• Problem description: Reproduce the lines below from the one that contains "- intros Hcmd. rewrite tx_data_encode." through the end, inclusive, and add nothing.

• Stored dataset items:
§ §

(** C4 (the code departs from the claim).  [packet_bits] does not mask the
    device: with bit 26 set, the bit lands in the header byte, which becomes
    0xA7; the frame differs from the frame of the masked device and is one
    that [decode_packet] rejects. *)
Theorem packet_bits_wide_device :
  packet_bits wide_device_packet = 0xA700000001002324
  /\ packet_bits (mkAOKData (Z.land (device wide_device_packet) 0xffffff) CHANNEL_1 COMMAND_STOP)
     = 0xA300000001002324
  /\ u8 (Z.shiftr (packet_bits wide_device_packet) 56) = 0xA7
  /\ decode_bits (packet_bits wide_device_packet) = None
  /\ decode (within_percent 25) (received (transmission wide_device_packet)) = None.
Proof. repeat split; vm_compute; reflexivity. Qed.

(** C5.  For UP and DOWN, [encode] emits the frame of the packet six times
    and then, six times, the frame of the packet with its command replaced
    by RELEASE (device and channel kept); for STOP and PROGRAM the first
    burst is followed by the postamble at once. *)
Theorem encode_release_burst (dst : RemoteTransmitData) (d : AOKData) :
  (command d = COMMAND_UP \/ command d = COMMAND_DOWN ->
   tx_data (encode dst d) =
     tx_data dst ++ zero_symbols AOK_PRE_POST_ZEROS
       ++ concat (repeat (frame d) 6)
       ++ concat (repeat (frame (set_command d COMMAND_RELEASE)) 6)
       ++ zero_symbols AOK_PRE_POST_ZEROS)
  /\ (command d = COMMAND_STOP \/ command d = COMMAND_PROGRAM ->
      tx_data (encode dst d) =
        tx_data dst ++ zero_symbols AOK_PRE_POST_ZEROS
          ++ concat (repeat (frame d) 6)
          ++ zero_symbols AOK_PRE_POST_ZEROS)
  /\ command (set_command d COMMAND_RELEASE) = COMMAND_RELEASE
  /\ device (set_command d COMMAND_RELEASE) = device d
  /\ channel (set_command d COMMAND_RELEASE) = channel d.
Proof.
  repeat split.
  - intros Hcmd. rewrite tx_data_encode, (needs_release_true d Hcmd). reflexivity.
  - intros Hcmd. rewrite tx_data_encode.
    assert (Hrel : needs_release d = false)
      by (destruct Hcmd as [H | H]; unfold needs_release; rewrite H; reflexivity).
    rewrite Hrel. reflexivity.
Qed.

Lemma encode_release_burst_witness :
  tx_data (encode empty_tx up_packet) =
    tx_data empty_tx ++ zero_symbols AOK_PRE_POST_ZEROS
      ++ concat (repeat (frame up_packet) 6)
      ++ concat (repeat (frame (set_command up_packet COMMAND_RELEASE)) 6)
      ++ zero_symbols AOK_PRE_POST_ZEROS.
Proof.
  apply (proj1 (encode_release_burst empty_tx up_packet)). left. reflexivity.
Defined.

§ §

• Result:
  - intros Hcmd. rewrite tx_data_encode.
    assert (Hrel : needs_release d = false)
      by (destruct Hcmd as [H | H]; unfold needs_release; rewrite H; reflexivity).
    rewrite Hrel. reflexivity.
Qed.

Lemma encode_release_burst_witness :
  tx_data (encode empty_tx up_packet) =
    tx_data empty_tx ++ zero_symbols AOK_PRE_POST_ZEROS
      ++ concat (repeat (frame up_packet) 6)
      ++ concat (repeat (frame (set_command up_packet COMMAND_RELEASE)) 6)
      ++ zero_symbols AOK_PRE_POST_ZEROS.
Proof.
  apply (proj1 (encode_release_burst empty_tx up_packet)). left. reflexivity.
Defined.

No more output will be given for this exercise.